Your output should be the lines of the entries below, exactly, from the first one through the line that holds "#[local] Hint Resolve Registry.reads_get_version_record".

Input →
↓↓↓

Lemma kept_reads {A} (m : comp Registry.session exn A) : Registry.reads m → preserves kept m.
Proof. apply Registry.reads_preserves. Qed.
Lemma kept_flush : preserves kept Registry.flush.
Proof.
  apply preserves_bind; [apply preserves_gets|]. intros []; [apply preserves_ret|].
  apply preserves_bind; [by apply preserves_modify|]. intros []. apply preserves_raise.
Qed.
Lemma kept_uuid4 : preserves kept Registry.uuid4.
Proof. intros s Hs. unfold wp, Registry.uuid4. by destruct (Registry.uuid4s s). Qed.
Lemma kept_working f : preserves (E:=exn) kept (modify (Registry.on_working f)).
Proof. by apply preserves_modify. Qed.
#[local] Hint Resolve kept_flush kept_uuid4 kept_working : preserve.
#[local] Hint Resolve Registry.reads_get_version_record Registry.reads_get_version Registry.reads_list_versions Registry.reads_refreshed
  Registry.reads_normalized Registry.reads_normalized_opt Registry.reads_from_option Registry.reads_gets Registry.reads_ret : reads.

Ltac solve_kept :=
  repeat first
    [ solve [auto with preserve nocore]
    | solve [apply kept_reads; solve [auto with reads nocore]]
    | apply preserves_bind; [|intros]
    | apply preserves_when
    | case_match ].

↑↑↑

Task output →
Lemma kept_reads {A} (m : comp Registry.session exn A) : Registry.reads m → preserves kept m.
Proof. apply Registry.reads_preserves. Qed.
Lemma kept_flush : preserves kept Registry.flush.
Proof.
  apply preserves_bind; [apply preserves_gets|]. intros []; [apply preserves_ret|].
  apply preserves_bind; [by apply preserves_modify|]. intros []. apply preserves_raise.
Qed.
Lemma kept_uuid4 : preserves kept Registry.uuid4.
Proof. intros s Hs. unfold wp, Registry.uuid4. by destruct (Registry.uuid4s s). Qed.
Lemma kept_working f : preserves (E:=exn) kept (modify (Registry.on_working f)).
Proof. by apply preserves_modify. Qed.
#[local] Hint Resolve kept_flush kept_uuid4 kept_working : preserve.
#[local] Hint Resolve Registry.reads_get_version_record Registry.reads_get_version Registry.reads_list_versions Registry.reads_refreshed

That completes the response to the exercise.